Problem to work on >>
Filter the entries down to the lines containing "intros", and copy those lines.

Data excerpts
(** * digital-twin backend: conversation store, regional failover, chat

    A shallow embedding of [backend/server.py].  The three parts of the
    service are modelled as the source has them:

    - the conversation store ([get_memory_path], [load_conversation],
      [save_conversation]) over a local directory or an S3 bucket;
    - the Bedrock dispatcher ([call_bedrock]) with its process-wide
      [current_region_index] and the failover loop;
    - the request handlers ([chat], [get_conversation]).

    Python exceptions are an explicit result type, module globals and the
    storage back ends are an explicit [World] threaded through a small
    state-and-exception monad, and everything the process cannot decide
    itself (Bedrock, I/O failures, the clock, uuid4) is an oracle of the
    environment [Env]. *)

From Stdlib Require Import ZArith String Ascii List Lia.
From stdpp Require Import gmap strings list pretty.
From Equations Require Import Equations.
Import ListNotations.

(* ===================================================================== *)
(** ** Python runtime helpers *)
(* ===================================================================== *)

Module Py.

(** [s.split(sep)] for a one-character separator: never the empty list. *)
Fixpoint split (sep : ascii) (s : string) : list string :=
  match s with
  | EmptyString => [EmptyString]
  | String c s' =>
      if Ascii.eqb c sep then EmptyString :: split sep s'
      else match split sep s' with
           | [] => [String c EmptyString]
           | h :: t => String c h :: t
           end
  end.
(** A message that passes the test of the ['message'] handler but has no
    [data] (it is absent or [null]) is not skipped: reading its candles
    throws, and nothing in the handler catches it. *)
Theorem update_without_data_throws msg S :
  is_candle_update msg = Normal true ->
  param msg "data" = JsUndefined \/ param msg "data" = JsNull ->
  exists text, on_kucoin_message (Normal msg) S = Throw (TypeError text).
Proof.
  intros Hup Hdata. unfold on_kucoin_message. cbn [mbind Completion_bind].
  rewrite Hup. cbn [mbind Completion_bind]. unfold param in Hdata.
  destruct (get_prop msg "data") as [kucoinCandle|] eqn:E.
  - cbn [mbind Completion_bind]. unfold realTimeCandle.
    destruct Hdata as [Hd | Hd]; rewrite Hd;
      cbn [get_prop mbind Completion_bind]; eauto.
  - destruct msg; try discriminate; cbn [mbind Completion_bind]; eauto.
Qed.

Lemma update_without_data_throws_witness :
  exists text,
    on_kucoin_message
      (Normal (JsObject [("type", JsString "message");
                         ("subject", JsString "candle.stick")])) one_client
    = Throw (TypeError text).
Proof.
  apply (update_without_data_throws
           (JsObject [("type", JsString "message");
                      ("subject", JsString "candle.stick")]));
    [reflexivity|left; reflexivity].
Defined.

(** A message whose [type] is not the string ['message'] (a welcome, an
    acknowledgement, a pong) changes nothing and reaches no subscriber. *)
Theorem other_upstream_message_is_ignored msg S :
  msg <> JsNull -> msg <> JsUndefined ->
  strict_eq_string (param msg "type") "message" = false ->
  on_kucoin_message (Normal msg) S = Normal S.
Proof.
  intros Hn Hu. unfold param, on_kucoin_message, is_candle_update.
  cbn [mbind Completion_bind].
  destruct (get_prop msg "type") as [type|] eqn:E;
    [|destruct msg; try discriminate; congruence].
  cbn [mbind Completion_bind]. now intros ->.
Qed.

Written solution >>
  intros Hup Hdata. unfold on_kucoin_message. cbn [mbind Completion_bind].
  intros Hn Hu. unfold param, on_kucoin_message, is_candle_update.
  cbn [mbind Completion_bind]. now intros ->.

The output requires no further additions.